Department of Dermatology, Johns Hopkins University School of Medicine, Baltimore, Maryland, USA.
Histogen, San Diego, California, USA.
Drug Dev Res. 2023 Dec;84(8):1567-1571. doi: 10.1002/ddr.22099. Epub 2023 Aug 4.
Staphylococcus aureus is the leading cause of skin and soft tissue infections. With the emergence of antibiotic-resistant bacteria, there is an unmet clinical need to develop immune-based therapies to treat skin infections. Previously, we have shown pan-caspase inhibition as a potential host-directed immunotherapy against community-acquired methicillin-resistant S aureus (CA-MRSA) and other bacterial skin infections. Here, we evaluated the role of irreversible pan-caspase inhibitor emricasan as a monotherapy and an adjunctive with a standard-of-care antibiotic, doxycycline, as potential host-directed immunotherapies against S. aureus skin infections in vivo. We used the established CA-MRSA strain USA300 on the dorsum of WT C57BL/6J mice and monitored lesion size and bacterial burden noninvasively, and longitudinally over 14 days with in vivo bioluminescence imaging (BLI). Mice in four groups placebo (0.5% carboxymethyl cellulose [CMC] solution), placebo plus doxycycline (100 mg/kg), emricasan (40 mg/kg) plus doxycycline, and emricasan only were treated orally twice daily by oral gavage for 7 days, starting at 4 h after injection of S aureus. When compared with placebo, all three groups, placebo plus doxycycline, emricasan plus doxycycline, and emricasan treated group, exhibited biological effect, with reduction of both the lesion size (*p = .0277, ****p < .0001, ****p < .0001, respectively) and bacterial burden (***p = .003, ****p < .0001, ****p < .0001, respectively). Importantly, the efficacy of emricasan against S. aureus was not due to direct antibacterial activity. Collectively, pan-caspase inhibitor emricasan and emricasan plus doxycycline reduced both the lesion size and bacterial burden in vivo, and emricasan is a potential host-directed immunotherapy against MRSA skin infections in a preclinical mouse model.

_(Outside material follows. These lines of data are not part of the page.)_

Definition Set_supported_identity_providers (v : option (gset string)) (d : ResourceData) : ResourceData :=
  {| Id := Id d; name := name d; client_secret := client_secret d;
     generate_secret := generate_secret d; user_pool_id := user_pool_id d;
     explicit_auth_flows := explicit_auth_flows d;
     read_attributes := read_attributes d;
     write_attributes := write_attributes d;
     refresh_token_validity := refresh_token_validity d;
     allowed_oauth_flows := allowed_oauth_flows d;
     allowed_oauth_flows_user_pool_client := allowed_oauth_flows_user_pool_client d;
     allowed_oauth_scopes := allowed_oauth_scopes d;
     callback_urls := callback_urls d;
     default_redirect_uri := default_redirect_uri d;
     logout_urls := logout_urls d;
     prevent_user_existence_errors := prevent_user_existence_errors d;
     supported_identity_providers := v;
     analytics_configuration := analytics_configuration d |}.

Definition Set_analytics_configuration (v : option (list AnalyticsBlock)) (d : ResourceData) : ResourceData :=
  {| Id := Id d; name := name d; client_secret := client_secret d;
     generate_secret := generate_secret d; user_pool_id := user_pool_id d;
     explicit_auth_flows := explicit_auth_flows d;
     read_attributes := read_attributes d;
     write_attributes := write_attributes d;
     refresh_token_validity := refresh_token_validity d;
     allowed_oauth_flows := allowed_oauth_flows d;
     allowed_oauth_flows_user_pool_client := allowed_oauth_flows_user_pool_client d;
     allowed_oauth_scopes := allowed_oauth_scopes d;
     callback_urls := callback_urls d;
     default_redirect_uri := default_redirect_uri d;
     logout_urls := logout_urls d;
     prevent_user_existence_errors := prevent_user_existence_errors d;
     supported_identity_providers := supported_identity_providers d;
     analytics_configuration := v |}.

(** An empty [schema.ResourceData]: nothing configured, no id. *)
Definition emptyResourceData : ResourceData :=
  {| Id := EmptyString; name := None; client_secret := None; generate_secret := None;
     user_pool_id := None; explicit_auth_flows := None;
     read_attributes := None; write_attributes := None;
     refresh_token_validity := None; allowed_oauth_flows := None;
     allowed_oauth_flows_user_pool_client := None;
     allowed_oauth_scopes := None; callback_urls := None;
     default_redirect_uri := None; logout_urls := None;
     prevent_user_existence_errors := None;
     supported_identity_providers := None;
     analytics_configuration := None |}.

(** ** Attribute codec *)

(** Modelled from the spec: [expandStringSet] and [flattenStringSet] live in the
    provider's [structure.go], outside the files at hand.  On encode the codec
    lists the elements of the set in a canonical order; on decode it treats the
    returned list as unordered.  A nil list decodes to the empty set. *)
Definition expandStringSet (s : gset string) : option (list string) :=
  Some (elements s).

Definition flattenStringSet (l : option (list string)) : gset string :=
  list_to_set (default [] l).

(** [if v, ok := m[key]; ok && v != EmptyString { x = aws.String(v.(string)) }] *)
Definition nonEmptyString (o : option string) : option string :=
  match o with
  | Some v => if bool_decide (v ≠ EmptyString) then aws_String v else None
  | None => None
  end.

Definition expandAwsCognitoUserPoolClientAnalyticsConfig
    (l : list AnalyticsBlock) : option AnalyticsConfigurationType.t :=
  match l with
  | [] => None
  | m :: _ =>
      Some {| AnalyticsConfigurationType.RoleArn := nonEmptyString (role_arn m);
              AnalyticsConfigurationType.ExternalId :=
                nonEmptyString (external_id m);
              AnalyticsConfigurationType.ApplicationId :=
                nonEmptyString (application_id m);
              AnalyticsConfigurationType.ApplicationArn :=
                nonEmptyString (application_arn m);
              AnalyticsConfigurationType.UserDataShared :=
                match user_data_shared m with
                | Some v => aws_Bool v
                | None => None
                end |}
  end.

(** [if p != nil { m[key] = aws.StringValue(p) }] *)
Definition whenNotNil (p : option string) : option string :=
  match p with
  | Some _ => Some (aws_StringValue p)
  | None => None
  end.

Definition flattenAwsCognitoUserPoolClientAnalyticsConfig
    (analyticsConfig : option AnalyticsConfigurationType.t)
    : list AnalyticsBlock :=
  match analyticsConfig with
  | None => []
  | Some c =>
      [ {| user_data_shared :=
             Some (aws_BoolValue (AnalyticsConfigurationType.UserDataShared c));
           external_id := whenNotNil (AnalyticsConfigurationType.ExternalId c);
           role_arn := whenNotNil (AnalyticsConfigurationType.RoleArn c);
           application_id :=
             whenNotNil (AnalyticsConfigurationType.ApplicationId c);
           application_arn :=
             whenNotNil (AnalyticsConfigurationType.ApplicationArn c) |} ]
  end.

金黄色葡萄球菌是皮肤和软组织感染的主要原因。随着抗生素耐药菌的出现,人们迫切需要开发基于免疫的疗法来治疗皮肤感染。此前,我们已经表明,泛半胱天冬酶抑制剂作为一种潜在的针对社区获得性耐甲氧西林金黄色葡萄球菌(CA-MRSA)和其他细菌性皮肤感染的宿主定向免疫疗法。在这里,我们评估了不可逆的泛半胱天冬酶抑制剂 emricasan 作为单一疗法以及与标准护理抗生素强力霉素联合应用作为宿主定向免疫疗法的作用,以治疗金黄色葡萄球菌皮肤感染。我们使用已建立的 CA-MRSA 菌株 USA300 在 WT C57BL/6J 小鼠的背部,并使用活体生物发光成像(BLI)非侵入性地、纵向地监测 14 天内的病变大小和细菌负荷。四组小鼠(0.5%羧甲基纤维素[CMC]溶液)、安慰剂加强力霉素(100mg/kg)、emricasan(40mg/kg)加强力霉素和 emricasan 仅接受口服灌胃治疗,每天两次,在金黄色葡萄球菌注射后 4 小时开始,共 7 天。与安慰剂相比,所有三组,即安慰剂加强力霉素、emricasan 加强力霉素和 emricasan 治疗组,均表现出生物学效应,病变大小均减小(*p=0.0277,****p<0.0001,****p<0.0001),细菌负荷也减少(***p=0.003,****p<0.0001,****p<0.0001)。重要的是,emricasan 对金黄色葡萄球菌的疗效不是由于直接的抗菌活性。总之,泛半胱天冬酶抑制剂 emricasan 和 emricasan 加强力霉素减少了体内的病变大小和细菌负荷,并且 emricasan 是一种针对 MRSA 皮肤感染的潜在宿主定向免疫疗法在临床前小鼠模型中。